Retype precisely the section of the data that starts at the line containing "intros Hn. split;" and runs to its final line, ends included.

• **Given entries**:
◆ ◆ ◆ ◆ ◆

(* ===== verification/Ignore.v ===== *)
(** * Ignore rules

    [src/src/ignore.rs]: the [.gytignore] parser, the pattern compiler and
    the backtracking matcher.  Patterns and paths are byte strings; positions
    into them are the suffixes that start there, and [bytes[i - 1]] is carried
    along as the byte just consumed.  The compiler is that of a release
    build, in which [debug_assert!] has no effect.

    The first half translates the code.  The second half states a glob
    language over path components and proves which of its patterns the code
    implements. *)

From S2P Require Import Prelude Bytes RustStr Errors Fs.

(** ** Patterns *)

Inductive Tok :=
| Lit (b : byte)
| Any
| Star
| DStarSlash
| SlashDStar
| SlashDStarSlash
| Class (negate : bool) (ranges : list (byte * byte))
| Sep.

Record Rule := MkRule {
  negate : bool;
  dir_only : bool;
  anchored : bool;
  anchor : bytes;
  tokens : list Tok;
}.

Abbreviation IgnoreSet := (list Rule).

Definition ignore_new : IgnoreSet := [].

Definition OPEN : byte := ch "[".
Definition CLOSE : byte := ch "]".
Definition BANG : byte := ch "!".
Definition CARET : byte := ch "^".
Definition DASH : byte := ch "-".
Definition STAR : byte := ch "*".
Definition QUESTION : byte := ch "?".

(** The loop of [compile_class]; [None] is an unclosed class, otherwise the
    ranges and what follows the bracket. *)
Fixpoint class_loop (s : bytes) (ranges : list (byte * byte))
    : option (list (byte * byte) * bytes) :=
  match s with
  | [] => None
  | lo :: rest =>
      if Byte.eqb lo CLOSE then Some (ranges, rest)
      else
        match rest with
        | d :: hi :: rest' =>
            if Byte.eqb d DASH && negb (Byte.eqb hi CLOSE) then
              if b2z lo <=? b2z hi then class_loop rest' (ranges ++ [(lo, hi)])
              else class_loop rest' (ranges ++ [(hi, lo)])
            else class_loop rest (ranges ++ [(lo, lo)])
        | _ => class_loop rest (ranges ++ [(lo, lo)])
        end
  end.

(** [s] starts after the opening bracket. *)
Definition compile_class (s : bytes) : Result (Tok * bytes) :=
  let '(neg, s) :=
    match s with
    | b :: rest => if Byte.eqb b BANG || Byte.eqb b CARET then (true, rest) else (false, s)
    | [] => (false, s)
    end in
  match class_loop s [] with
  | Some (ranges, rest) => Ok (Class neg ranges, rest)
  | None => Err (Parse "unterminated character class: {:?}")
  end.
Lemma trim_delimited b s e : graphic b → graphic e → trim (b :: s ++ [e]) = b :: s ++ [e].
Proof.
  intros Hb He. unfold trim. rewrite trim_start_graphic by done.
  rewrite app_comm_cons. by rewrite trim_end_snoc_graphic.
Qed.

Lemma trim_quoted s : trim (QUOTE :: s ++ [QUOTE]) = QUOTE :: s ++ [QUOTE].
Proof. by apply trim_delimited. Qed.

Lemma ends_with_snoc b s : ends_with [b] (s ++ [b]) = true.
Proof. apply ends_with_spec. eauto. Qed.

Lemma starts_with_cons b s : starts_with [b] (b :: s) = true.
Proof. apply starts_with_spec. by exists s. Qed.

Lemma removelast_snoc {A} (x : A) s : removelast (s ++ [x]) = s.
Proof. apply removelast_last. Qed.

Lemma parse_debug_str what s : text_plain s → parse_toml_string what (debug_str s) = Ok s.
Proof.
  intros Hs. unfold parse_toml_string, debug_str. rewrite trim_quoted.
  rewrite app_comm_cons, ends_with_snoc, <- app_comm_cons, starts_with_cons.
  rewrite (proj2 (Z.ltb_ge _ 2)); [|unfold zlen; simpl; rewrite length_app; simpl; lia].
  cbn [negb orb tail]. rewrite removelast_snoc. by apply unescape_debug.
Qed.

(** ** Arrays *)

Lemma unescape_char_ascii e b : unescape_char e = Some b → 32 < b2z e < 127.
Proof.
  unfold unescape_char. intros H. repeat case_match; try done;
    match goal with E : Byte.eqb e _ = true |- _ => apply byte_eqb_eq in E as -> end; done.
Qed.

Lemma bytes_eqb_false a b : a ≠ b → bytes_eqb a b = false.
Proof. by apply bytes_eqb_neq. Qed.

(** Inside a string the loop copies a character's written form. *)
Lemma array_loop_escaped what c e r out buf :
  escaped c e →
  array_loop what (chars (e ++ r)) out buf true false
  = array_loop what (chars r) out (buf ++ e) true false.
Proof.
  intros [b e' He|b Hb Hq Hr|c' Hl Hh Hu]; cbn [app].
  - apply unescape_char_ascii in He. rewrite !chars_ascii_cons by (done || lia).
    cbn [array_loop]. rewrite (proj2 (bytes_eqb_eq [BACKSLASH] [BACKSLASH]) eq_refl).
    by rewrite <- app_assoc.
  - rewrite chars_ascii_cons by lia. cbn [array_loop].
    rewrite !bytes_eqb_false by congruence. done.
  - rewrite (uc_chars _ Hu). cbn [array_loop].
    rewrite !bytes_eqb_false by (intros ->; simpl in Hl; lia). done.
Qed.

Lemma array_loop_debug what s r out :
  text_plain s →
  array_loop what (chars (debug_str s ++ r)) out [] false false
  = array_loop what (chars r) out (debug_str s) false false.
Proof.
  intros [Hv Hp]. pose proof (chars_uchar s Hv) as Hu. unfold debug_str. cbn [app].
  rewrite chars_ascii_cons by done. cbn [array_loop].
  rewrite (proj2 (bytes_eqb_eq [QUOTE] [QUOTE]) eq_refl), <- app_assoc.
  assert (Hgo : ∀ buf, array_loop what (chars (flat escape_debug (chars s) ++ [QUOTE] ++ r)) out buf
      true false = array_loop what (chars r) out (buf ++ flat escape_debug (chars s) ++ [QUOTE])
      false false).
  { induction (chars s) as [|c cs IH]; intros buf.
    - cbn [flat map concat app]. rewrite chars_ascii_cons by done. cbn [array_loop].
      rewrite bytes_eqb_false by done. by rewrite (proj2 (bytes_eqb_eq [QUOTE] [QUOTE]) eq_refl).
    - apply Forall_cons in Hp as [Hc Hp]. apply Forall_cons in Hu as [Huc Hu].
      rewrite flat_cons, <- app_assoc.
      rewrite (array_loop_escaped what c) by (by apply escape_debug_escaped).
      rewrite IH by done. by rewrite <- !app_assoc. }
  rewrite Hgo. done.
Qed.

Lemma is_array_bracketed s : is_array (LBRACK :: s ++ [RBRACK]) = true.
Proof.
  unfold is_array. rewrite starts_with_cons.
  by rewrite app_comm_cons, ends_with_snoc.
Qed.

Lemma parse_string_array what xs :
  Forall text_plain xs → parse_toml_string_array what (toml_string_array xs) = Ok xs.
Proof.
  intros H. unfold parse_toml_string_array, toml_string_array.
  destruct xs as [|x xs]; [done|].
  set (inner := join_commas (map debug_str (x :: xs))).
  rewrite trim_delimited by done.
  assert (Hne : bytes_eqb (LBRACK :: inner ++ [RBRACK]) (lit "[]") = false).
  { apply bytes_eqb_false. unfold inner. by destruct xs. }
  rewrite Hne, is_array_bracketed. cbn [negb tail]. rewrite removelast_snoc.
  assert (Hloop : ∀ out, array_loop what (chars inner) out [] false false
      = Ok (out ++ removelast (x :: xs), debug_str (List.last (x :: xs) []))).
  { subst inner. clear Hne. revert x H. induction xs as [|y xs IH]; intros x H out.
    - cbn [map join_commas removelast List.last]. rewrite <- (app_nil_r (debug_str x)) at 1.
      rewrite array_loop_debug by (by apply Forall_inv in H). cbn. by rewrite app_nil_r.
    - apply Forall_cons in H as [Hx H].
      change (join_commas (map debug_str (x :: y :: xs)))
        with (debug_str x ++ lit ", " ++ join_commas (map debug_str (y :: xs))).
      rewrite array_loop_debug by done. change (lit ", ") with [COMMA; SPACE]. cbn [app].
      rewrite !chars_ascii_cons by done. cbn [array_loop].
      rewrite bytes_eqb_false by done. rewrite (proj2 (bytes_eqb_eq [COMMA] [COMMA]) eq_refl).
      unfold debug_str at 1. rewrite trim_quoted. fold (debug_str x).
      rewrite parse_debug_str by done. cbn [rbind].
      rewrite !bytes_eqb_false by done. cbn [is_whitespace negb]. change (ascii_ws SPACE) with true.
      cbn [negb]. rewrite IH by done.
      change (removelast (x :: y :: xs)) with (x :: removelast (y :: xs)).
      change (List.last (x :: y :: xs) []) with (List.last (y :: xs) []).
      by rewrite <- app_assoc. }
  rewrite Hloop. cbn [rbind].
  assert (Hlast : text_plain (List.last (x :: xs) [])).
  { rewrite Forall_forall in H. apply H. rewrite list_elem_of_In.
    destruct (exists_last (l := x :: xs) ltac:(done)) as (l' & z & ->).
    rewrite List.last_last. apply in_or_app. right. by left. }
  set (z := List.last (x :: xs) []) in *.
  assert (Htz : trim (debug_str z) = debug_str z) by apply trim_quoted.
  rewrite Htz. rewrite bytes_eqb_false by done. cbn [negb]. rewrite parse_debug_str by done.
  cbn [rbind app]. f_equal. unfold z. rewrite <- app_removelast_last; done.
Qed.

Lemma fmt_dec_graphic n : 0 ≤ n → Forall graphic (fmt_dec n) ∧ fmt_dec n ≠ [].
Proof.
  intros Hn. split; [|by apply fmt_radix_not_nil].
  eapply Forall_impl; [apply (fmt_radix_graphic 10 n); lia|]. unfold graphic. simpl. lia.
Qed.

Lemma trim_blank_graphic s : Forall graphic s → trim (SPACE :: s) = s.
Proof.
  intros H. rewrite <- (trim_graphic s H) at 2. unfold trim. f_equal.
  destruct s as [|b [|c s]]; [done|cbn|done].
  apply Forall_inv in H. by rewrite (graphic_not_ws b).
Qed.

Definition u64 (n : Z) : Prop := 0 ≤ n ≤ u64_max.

◆ ◆ ◆ ◆ ◆

• **Task result**:
  intros Hn. split; [|by apply fmt_radix_not_nil].
  eapply Forall_impl; [apply (fmt_radix_graphic 10 n); lia|]. unfold graphic. simpl. lia.
Qed.

Lemma trim_blank_graphic s : Forall graphic s → trim (SPACE :: s) = s.
Proof.
  intros H. rewrite <- (trim_graphic s H) at 2. unfold trim. f_equal.
  destruct s as [|b [|c s]]; [done|cbn|done].
  apply Forall_inv in H. by rewrite (graphic_not_ws b).
Qed.

Definition u64 (n : Z) : Prop := 0 ≤ n ≤ u64_max.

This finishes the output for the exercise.